Dalam keadaan tertentu, hama dan penyakit yang berkembang dapat terjadi di luar
kebiasaan tersebut.
Misalnya, pada musim kemarau yang basah, wereng coklat pada varietas rentan juga menjadi masalah. Sedangkan pada musim kemarau, hama dan penyakit yang merusak tanaman padi terutama adalah tikus, penggerek batang dan walang sangit.
Misalnya, pada musim kemarau yang basah, wereng coklat pada varietas rentan juga menjadi masalah. Sedangkan pada musim kemarau, hama dan penyakit yang merusak tanaman padi terutama adalah tikus, penggerek batang dan walang sangit.
Sebelum tanam atau periode bera,
pada singgang (tunggul jerami padi) adakalanya terdapat larva penggerek batang,
virus tungro, dan berbagai penyakit yang disebabkan oleh bakteri dan jamur.
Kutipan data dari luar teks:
(** *** Equality of tokens *)

(** X1: [operator==] on tokens holds exactly when the two tokens are the
    same alternative with the same value, and [operator!=] exactly when
    they are not. *)
Theorem Token_eq_spec (lhs rhs : Token) :
  (Token_eq lhs rhs = true ↔ lhs = rhs)
  ∧ (Token_ne lhs rhs = true ↔ lhs ≠ rhs).
Proof.
  assert (Token_eq lhs rhs = true ↔ lhs = rhs) as H.
  { split.
    - destruct lhs, rhs; simpl; try done;
        unfold Token_eq; simpl; intros ?%bool_decide_eq_true_1; by subst.
    - intros <-. destruct lhs; unfold Token_eq; simpl; try done;
        by apply bool_decide_eq_true_2. }
  split; [done|]. unfold Token_ne. rewrite negb_true_iff.
  destruct (Token_eq lhs rhs); split; try done.
  - intros Hne. destruct Hne. by apply H.
  - intros _ Heq. by apply H in Heq.
Qed.

(** *** The cursor *)

Lemma NextToken_times_tokens n : ∀ lexer,
  tokens_ (NextToken_times n lexer) = tokens_ lexer.
Proof.
  induction n as [|n IH]; intros lexer; simpl; [done|].
  rewrite IH. unfold NextToken. simpl. by destruct (negb _).
Qed.

Lemma NextToken_times_cursor n : ∀ lexer,
  (0 ≤ current_token_ lexer < Z.of_nat (List.length (tokens_ lexer)))%Z →
  current_token_ (NextToken_times n lexer)
  = Z.min (current_token_ lexer + Z.of_nat n)
          (Z.of_nat (List.length (tokens_ lexer)) - 1).
Proof.
  induction n as [|n IH]; intros lexer Hc.
  - simpl. lia.
  - cbn [NextToken_times]. unfold NextToken. cbn [fst].
    case_bool_decide as Hlast; cbn [negb].
    + rewrite IH by done. lia.
    + rewrite IH; simpl; lia.
Qed.

Lemma Lexer_last_is_Eof input tokens :
  Lexer input = Done tokens → ∃ body, tokens = body ++ [token_type.Eof].
Proof.
  unfold Lexer.
  destruct (Lexer_lines _ _ _) as [[tokens_ indent_count]| |]; [|done..].
  intros [= <-]. exists (tokens_ ++ replicate indent_count token_type.Dedent).
  by rewrite <- app_assoc.
Qed.

(** X2: on the lexer the constructor leaves, [n] calls of [NextToken]
    put the cursor on the token number [n], and on the last token, which
    is [Eof], once [n] reaches the end: the cursor never leaves the
    vector. *)
Theorem NextToken_walks_to_Eof (input : string) (lexer : LexerObject) (n : nat) :
  Lexer_new input = Done lexer →
  CurrentToken (NextToken_times n lexer)
  = tokens_ lexer !! Nat.min n (List.length (tokens_ lexer) - 1)
  ∧ (List.length (tokens_ lexer) - 1 ≤ n →
     CurrentToken (NextToken_times n lexer) = Some token_type.Eof).
Proof.
  unfold Lexer_new. destruct (Lexer input) as [tokens| |] eqn:HL; [|done..].
  intros [= <-]. simpl.
  destruct (Lexer_last_is_Eof _ _ HL) as [body ->].
  assert (CurrentToken
            (NextToken_times n {| tokens_ := body ++ [token_type.Eof];
                                  current_token_ := 0 |})
          = (body ++ [token_type.Eof])
              !! Nat.min n (List.length (body ++ [token_type.Eof]) - 1)) as H.
  { unfold CurrentToken.
    rewrite NextToken_times_tokens, NextToken_times_cursor;
      simpl; rewrite ?length_app; simpl; [|lia].
    rewrite bool_decide_eq_true_2 by lia. f_equal. lia. }
  split; [done|]. intros Hn. rewrite H.
  rewrite Nat.min_r by done. rewrite length_app. simpl.
  replace (List.length body + 1 - 1) with (List.length body) by lia.
  by rewrite list_lookup_middle.
Qed.

Lemma NextToken_walks_to_Eof_witness :
  Lexer_new "x" =
  Done {| tokens_ := [token_type.Id "x"; token_type.Newline; token_type.Eof];
          current_token_ := 0 |}
  ∧ CurrentToken
      (NextToken_times 5
         {| tokens_ := [token_type.Id "x"; token_type.Newline; token_type.Eof];
            current_token_ := 0 |})
    = Some token_type.Eof.
Proof.
  split; [vm_compute; reflexivity|].
  apply (NextToken_walks_to_Eof "x" _ 5); [vm_compute; reflexivity|].
  simpl. lia.
Defined.

(** *** String literals *)

Lemma push_back_append acc c text :
  push_back acc c +:+ text = acc +:+ String.String c text.
Proof.
  unfold push_back. induction acc as [|a acc IH]; [done|].
  rewrite !append_cons. by f_equal.
Qed.

Lemma ReadString_loop_escape quote text : ∀ rest acc,
  quote = "'"%char ∨ quote = dquote →
  ReadString_loop (escape quote text ++ quote :: rest) quote acc
  = (acc +:+ text, good rest).
Proof.
  induction text as [|c text IH]; intros rest acc Hq.
  - simpl. rewrite append_empty_r.
    rewrite bool_decide_eq_false_2 by (destruct Hq; by subst).
    by rewrite bool_decide_eq_true_2.
  - cbn [escape]. rewrite <- push_back_append.
    case_bool_decide as Htab; [subst c; simpl; by rewrite IH|].
    case_bool_decide as Hnl; [subst c; simpl; by rewrite IH|].
    destruct (_ || _) eqn:Hesc.
    + simpl. rewrite bool_decide_eq_false_2, bool_decide_eq_false_2.
      * by rewrite IH.
      * apply orb_prop in Hesc as [H|H]; apply bool_decide_eq_true_1 in H;
          subst c; [done|destruct Hq; by subst].
      * apply orb_prop in Hesc as [H|H]; apply bool_decide_eq_true_1 in H;
          subst c; [done|destruct Hq; by subst].
    + apply orb_false_elim in Hesc as [H1%bool_decide_eq_false_1 H2%bool_decide_eq_false_1].
      simpl. rewrite bool_decide_eq_false_2 by done.
      rewrite bool_decide_eq_false_2 by done. by rewrite IH.
Qed.

(** X3: [ReadString] reads back every text: from the opening quote, the
    text with its backslashes and quotes escaped and tab and newline
    written as [\t] and [\n], and the closing quote, it pushes one [String]
    token that holds the text and leaves the stream after the closing
    quote. *)
Theorem ReadString_reads_back (quote : ascii) (text : string)
  (rest : list ascii) (tokens : list Token) :
  quote = "'"%char ∨ quote = dquote →
  ReadString (good (quote :: escape quote text ++ quote :: rest)) tokens
  = (good rest, tokens ++ [token_type.String text]).
Proof.
  intros Hq. unfold ReadString, get_char. simpl.
  replace (if bool_decide (quote = "'"%char) then "'"%char else dquote)
    with quote by (destruct Hq; by subst).
  by rewrite ReadString_loop_escape.
Qed.

Lemma ReadString_reads_back_witness :
  ("'"%char = "'"%char ∨ "'"%char = dquote)
  ∧ ReadString (good ("'"%char :: escape "'" "it's #1" ++ "'"%char :: [")"%char])) []
    = (good [")"%char], [token_type.String "it's #1"]).
Proof.
  split; [by left|].
  apply (ReadString_reads_back "'" "it's #1" [")"%char] []). by left.
Defined.
(** * copy_and_verify.py: a batch copier over a file-system model

    The script copies three image files from a source directory into a
    destination directory under new names, creating the destination
    directory when [os.path.exists] says it is absent, records what it did
    in a list of log lines, catches every [Exception] raised on the way, and
    finally writes the lines, joined by newlines, to [copy_log.txt].

    The script itself is embedded statement by statement in a state and
    exception monad ([M]).  The library calls it makes ([os.path.join],
    [os.path.exists], [os.makedirs], [shutil.copy], [os.listdir], [open],
    [write], [str]) are embedded from their CPython 3.11 sources, down to
    the system calls, which are given their POSIX meaning over a tree of
    directories and regular files.

    What the tree does not hold: symbolic and hard links, special files,
    permission bits, and the Unicode tables that [repr] consults for
    characters outside ASCII.  A system call that changes the tree or reads
    a file ([mkdir], [open], [write], [chmod], [listdir]) may fail for a
    reason the tree does not show (permission denied, disk full, ...): it
    asks an oracle, a list that may make it raise any exception and tells a
    failing write how many bytes it got through first.  In particular
    [shutil.copy] hands the permission bits of the source to the
    destination, and what a read-only destination does to a later [open] is
    the oracle's to say.  The tests [os.path.exists] and [os.path.isdir]
    answer from the tree alone: a [stat] that fails for a reason outside the
    tree, where Python answers [False] for something that is there, is not
    modelled; the statements about the script take the answer of the test as
    it comes, or are made for an oracle with nothing to raise. *)

From Stdlib Require Import String Ascii List.
From stdpp Require Import base option list strings gmap.

Set Warnings "-register-all".

(** ** Python strings *)

Module Py.

Definition sep : ascii := "/"%char.
Definition squote : ascii := "'"%char.
Definition dquote : ascii := ascii_of_nat 34.
Definition backslash : ascii := ascii_of_nat 92.
Definition newline : string := String (ascii_of_nat 10) EmptyString.

(** [s.startswith(c)] and [s.endswith(c)] for a one-character [c]. *)
Definition startswith (c : ascii) (s : string) : bool :=
  match s with
  | String a _ => bool_decide (a = c)
  | EmptyString => false
  end.

Fixpoint endswith (c : ascii) (s : string) : bool :=
  match s with
  | EmptyString => false
  | String a EmptyString => bool_decide (a = c)
  | String _ s' => endswith c s'
  end.

Fixpoint contains (c : ascii) (s : string) : bool :=
  match s with
  | EmptyString => false
  | String a s' => bool_decide (a = c) || contains c s'
  end.

(** [(p[:i], p[i:])] for [i = p.rfind('/') + 1]. *)
Fixpoint rpartition (p : string) : string * string :=
  match p with
  | EmptyString => (EmptyString, EmptyString)
  | String a p' =>
      let '(h, t) := rpartition p' in
      if bool_decide (h = EmptyString) then
        if bool_decide (a = sep) then (String a EmptyString, t)
        else (EmptyString, String a t)
      else (String a h, t)
  end.

(** [s.rstrip('/')]. *)
Fixpoint rstrip (s : string) : string :=
  match s with
  | EmptyString => EmptyString
  | String a s' =>
      let r := rstrip s' in
      if bool_decide (r = EmptyString) && bool_decide (a = sep)
      then EmptyString else String a r
  end.

(** [posixpath.split]: trailing slashes are stripped from the head unless
    the head consists of slashes only. *)
Definition os_path_split (p : string) : string * string :=
  let '(head, tail) := rpartition p in
  (if bool_decide (rstrip head = EmptyString) then head else rstrip head, tail).

(** [posixpath.basename]. *)
Definition os_path_basename (p : string) : string := snd (rpartition p).

(** [posixpath.join(a, b)]. *)
Definition os_path_join (a b : string) : string :=
  if startswith sep b then b
  else if bool_decide (a = EmptyString) || endswith sep a then a +:+ b
  else a +:+ "/" +:+ b.

(** [s.split('/')]. *)
Fixpoint split_sep (s : string) : list string :=
  match s with
  | EmptyString => [EmptyString]
  | String a s' =>
      if bool_decide (a = sep) then EmptyString :: split_sep s'
      else match split_sep s' with
           | x :: r => String a x :: r
           | [] => [String a EmptyString]
           end
  end.

(** [repr] of a [str]: single quotes unless the string has a single quote
    and no double quote; backslash, the chosen quote and the control
    characters are escaped.  Bytes from 128 on stand for the UTF-8
    encoding of printable characters and are kept. *)
Definition hexdigit (n : nat) : ascii :=
  nth n (list_ascii_of_string "0123456789abcdef") "0"%char.

Definition repr_char (q c : ascii) : string :=
  let n := nat_of_ascii c in
  if bool_decide (c = backslash) then String backslash (String backslash EmptyString)
  else if bool_decide (c = q) then String backslash (String q EmptyString)
  else if bool_decide (n = 10) then String backslash "n"
  else if bool_decide (n = 13) then String backslash "r"
  else if bool_decide (n = 9) then String backslash "t"
  else if bool_decide (n < 32) || bool_decide (n = 127) then
    String backslash (String "x" (String (hexdigit (n / 16)) (String (hexdigit (n mod 16)) EmptyString)))
  else String c EmptyString.

Fixpoint repr_body (q : ascii) (s : string) : string :=
  match s with
  | EmptyString => EmptyString
  | String c s' => repr_char q c +:+ repr_body q s'
  end.

Definition repr (s : string) : string :=
  let q := if contains squote s && negb (contains dquote s) then dquote else squote in
  String q (repr_body q s) +:+ String q EmptyString.

(** [str] of a list of [str]. *)
Definition str_list (l : list string) : string :=
  "[" +:+ String.concat ", " (map repr l) +:+ "]".

(** ['\n'.join(l)]. *)
Definition join_lines (l : list string) : string := String.concat newline l.

(** The bytes a text file receives for a [str]: the model's strings
    already hold the encoded bytes. *)
Definition encode (s : string) : list Byte.byte := list_byte_of_string s.

End Py.

(** ** The file system: a tree of directories and regular files *)

Inductive node :=
  | File (data : list Byte.byte)
  | Dir (entries : gmap string node).

(** The node at the end of a list of names, from the root directory [t]. *)
Fixpoint lookup_path (t : gmap string node) (p : list string) : option node :=
  match p with
  | [] => Some (Dir t)
  | s :: p' =>
      match t !! s with
      | Some (Dir t') => lookup_path t' p'
      | Some (File d) => match p' with [] => Some (File d) | _ => None end
      | None => None
      end
  end.

(** Put node [v] at [p], whose parent directory has to exist. *)
Fixpoint set_path (t : gmap string node) (p : list string) (v : node) : gmap string node :=
  match p with
  | [] => t
  | [s] => <[s := v]> t
  | s :: p' =>
      match t !! s with
      | Some (Dir t') => <[s := Dir (set_path t' p' v)]> t
      | _ => t
      end
  end.

(** What a path shows without the contents of directories. *)
Inductive kind :=
  | Missing
  | IsFile (data : list Byte.byte)
  | IsDir.

Definition kind_of (n : node) : kind :=
  match n with File d => IsFile d | Dir _ => IsDir end.

Definition kind_at (t : gmap string node) (p : list string) : kind :=
  match lookup_path t p with Some n => kind_of n | None => Missing end.

Definition is_dir (t : gmap string node) (p : list string) : bool :=
  match lookup_path t p with Some (Dir _) => true | _ => false end.

Definition read_file (t : gmap string node) (p : list string) : option (list Byte.byte) :=
  match lookup_path t p with Some (File d) => Some d | _ => None end.

(** ** Exceptions *)

Inductive errno := ENOENT | EACCES | EEXIST | ENOTDIR | EISDIR | ENOSPC | EIO.

Definition errno_text (e : errno) : string :=
  match e with
  | ENOENT => "[Errno 2] No such file or directory"
  | EACCES => "[Errno 13] Permission denied"
  | EEXIST => "[Errno 17] File exists"
  | ENOTDIR => "[Errno 20] Not a directory"
  | EISDIR => "[Errno 21] Is a directory"
  | ENOSPC => "[Errno 28] No space left on device"
  | EIO => "[Errno 5] Input/output error"
  end.

(** Instances of [Exception]: an [OSError] with its errno and file name, or
    with two file names as the copying system calls give it
    ([FileExistsError] is the one with [EEXIST], [IsADirectoryError] the one
    with [EISDIR]), [shutil.SameFileError], and any other one, known by its
    message. *)
Inductive exn :=
  | OSError (e : errno) (filename : string)
  | OSError2 (e : errno) (filename filename2 : string)
  | SameFileError (src dst : string)
  | Exception (msg : string).

(** [str(e)]. *)
Definition str_exn (e : exn) : string :=
  match e with
  | OSError e f => errno_text e +:+ ": " +:+ Py.repr f
  | OSError2 e f g => errno_text e +:+ ": " +:+ Py.repr f +:+ " -> " +:+ Py.repr g
  | SameFileError a b => Py.repr a +:+ " and " +:+ Py.repr b +:+ " are the same file"
  | Exception m => m
  end.

Definition is_FileExistsError (e : exn) : bool :=
  match e with OSError EEXIST _ | OSError2 EEXIST _ _ => true | _ => false end.

Definition is_IsADirectoryError (e : exn) : bool :=
  match e with OSError EISDIR _ | OSError2 EISDIR _ _ => true | _ => false end.

(** ** The world and the program state *)

(** [faults] is the oracle: each system call that can fail for a reason the
    tree does not show takes the head of the list and raises [e] when it is
    [Some (e, n)]; a write has then got [n] bytes through. *)
Record World := mkWorld {
  fs : gmap string node;
  cwd : list string;
  faults : list (option (exn * nat))
}.

(** The script's one mutable variable is [log]. *)
Record State := mkState {
  world : World;
  log : list string
}.

Inductive outcome (A : Type) :=
  | Ret (a : A)
  | Raise (e : exn).
Arguments Ret {A} a.
Arguments Raise {A} e.

Definition M (A : Type) : Type := State → State * outcome A.

Definition ret {A} (a : A) : M A := λ st, (st, Ret a).

Definition bind {A B} (m : M A) (k : A → M B) : M B :=
  λ st, match m st with
        | (st', Ret a) => k a st'
        | (st', Raise e) => (st', Raise e)
        end.

Definition raise {A} (e : exn) : M A := λ st, (st, Raise e).

(** [try: m except Exception as e: h e]. *)
Definition try_except {A} (m : M A) (h : exn → M A) : M A :=
  λ st, match m st with
        | (st', Ret a) => (st', Ret a)
        | (st', Raise e) => h e st'
        end.

Notation "x ← m ; k" := (bind m (λ x, k))
  (at level 20, m at level 100, k at level 200, only parsing).
Notation "m ;; k" := (bind m (λ _, k))
  (at level 100, k at level 200, right associativity).

Definition get_world : M World := λ st, (st, Ret (world st)).
Definition put_fs (t : gmap string node) : M unit :=
  λ st, (mkState (mkWorld t (cwd (world st)) (faults (world st))) (log st), Ret tt).
Definition get_log : M (list string) := λ st, (st, Ret (log st)).

(** [log.append(line)]. *)
Definition log_append (line : string) : M unit :=
  λ st, (mkState (world st) (log st ++ [line]), Ret tt).

(** A system call asks the oracle. *)
Definition inject : M unit :=
  λ st, match faults (world st) with
        | [] => (st, Ret tt)
        | o :: rest =>
            (mkState (mkWorld (fs (world st)) (cwd (world st)) rest) (log st),
             match o with Some (e, _) => Raise e | None => Ret tt end)
        end.

(** ** Path resolution (POSIX, without links) *)

Definition components (p : string) : list string :=
  filter (λ s, s ≠ EmptyString) (Py.split_sep p).

(** One component further from [cur]. *)
Definition step (cur : list string) (s : string) : list string :=
  if bool_decide (s = ".") then cur
  else if bool_decide (s = "..") then removelast cur
  else cur ++ [s].

(** Every component is looked up in a directory; what the last one leads to
    is left to the caller. *)
Fixpoint walk (t : gmap string node) (cur : list string) (segs : list string)
  : errno + list string :=
  match segs with
  | [] => inr cur
  | s :: rest =>
      match lookup_path t cur with
      | Some (Dir _) => walk t (step cur s) rest
      | Some (File _) => inl ENOTDIR
      | None => inl ENOENT
      end
  end.

Definition namei (w : World) (p : string) : errno + list string :=
  if bool_decide (p = EmptyString) then inl ENOENT
  else walk (fs w) (if Py.startswith Py.sep p then [] else cwd w) (components p).

(** [os.stat(p)], as far as the node it finds. *)
Definition os_stat (w : World) (p : string) : errno + node :=
  match namei w p with
  | inl e => inl e
  | inr c =>
      match lookup_path (fs w) c with
      | None => inl ENOENT
      | Some (File d) => if Py.endswith Py.sep p then inl ENOTDIR else inr (File d)
      | Some (Dir t) => inr (Dir t)
      end
  end.

(** [os.path.exists] and [os.path.isdir] turn a failing [os.stat] into
    [False]. *)
Definition os_path_exists (w : World) (p : string) : bool :=
  match os_stat w p with inr _ => true | inl _ => false end.

Definition os_path_isdir (w : World) (p : string) : bool :=
  match os_stat w p with inr (Dir _) => true | _ => false end.

(** [os.path.samefile] inside [shutil._samefile]: both paths lead to the
    same node; [False] when either [os.stat] fails. *)
Definition samefile (w : World) (a b : string) : bool :=
  match os_stat w a, os_stat w b, namei w a, namei w b with
  | inr _, inr _, inr ca, inr cb => bool_decide (ca = cb)
  | _, _, _, _ => false
  end.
Dalam jerami bisa juga terdapat skeloratia dari beberapa penyakit jamur. Tikus
bisa juga terdapat pada tanaman lain atau pada tanggul irigasi. Pada lahan yang
cukup basah, keong mas juga dapat ditemukan. Semua hama dan penyakit ini bisa
berkembang pada pertanaman berikutnya. Sementara itu, di pesemaian bisa
ditemukan tikus, penggerek batang, wereng hijau, siput murbai, dan tanaman
terinfeksi tungro.
Pada stadia vegetatif ditemuai hama
siput murbai, ganjur, hidrelia, tikus, penggerek batang, wereng coklat, hama
penggulung daun, ulat grayak, lembing batu, tungro, penyakit hawar daun
bakteri, dan blas daun. Sedangkan pada stadia generatif, ditemukan tikus,
penggerek batang, wereng coklat, hama penggulung daun, ulat grayak, walang
sangit, lembing batu, tungro, penyakit hawar daun bakteri, blas leher, dan
berbagai penyakit yang disebabkan oleh cendawan. Untuk pengendaliannya, perlu
dimplementasikan langkah-langkah Pengendalian Hama dan Penyakit secara Terpadu
(PHT).
PENGENDALIAN HAMA DAN PENYAKIT
SECARA TERPADU (PHT)
Konsep PHT muncul sebagai tindakan
koreksi terhadap kesalahan dalam pengendalian hama yang dihasilkan, berawal
dari pertemuan panel ahli FAO di Roma tahun 1965. Di Indonesia, konsep PHT
mulai dimasukkan dalam GBHN III, dan diperkuat dengan Keputusan Presiden No. 3
tahun 1986 dan undang-undang No. 12/1992 tentang sistem budidaya tanaman, dan
dijabarkan dalam paket Supra Insus, PHT menjadi jurus yang dianjurkan.
Tujuan Pengendalian Hama dan
Penyakit secara Terpadu. Adapun tujuan PHT adalah meningkatkan pendapatan
petani, memantapkan produktifitas pertanian, mempertahankan populasi hama tetap
pada taraf yang tidak merugikan tanaman, dan mempertahankan stabilitas
ekosistem pertanian. Dari segi substansial, PHT adalah suatu sistem
pengendalian hama dalam konteks hubungan antara dinamika populasi dan
lingkungan suatu jenis hama, menggunakan berbagai teknik yang kompatibel untuk
menjaga agar populasi hama tetap berada di bawah ambang kerusakan ekonomi.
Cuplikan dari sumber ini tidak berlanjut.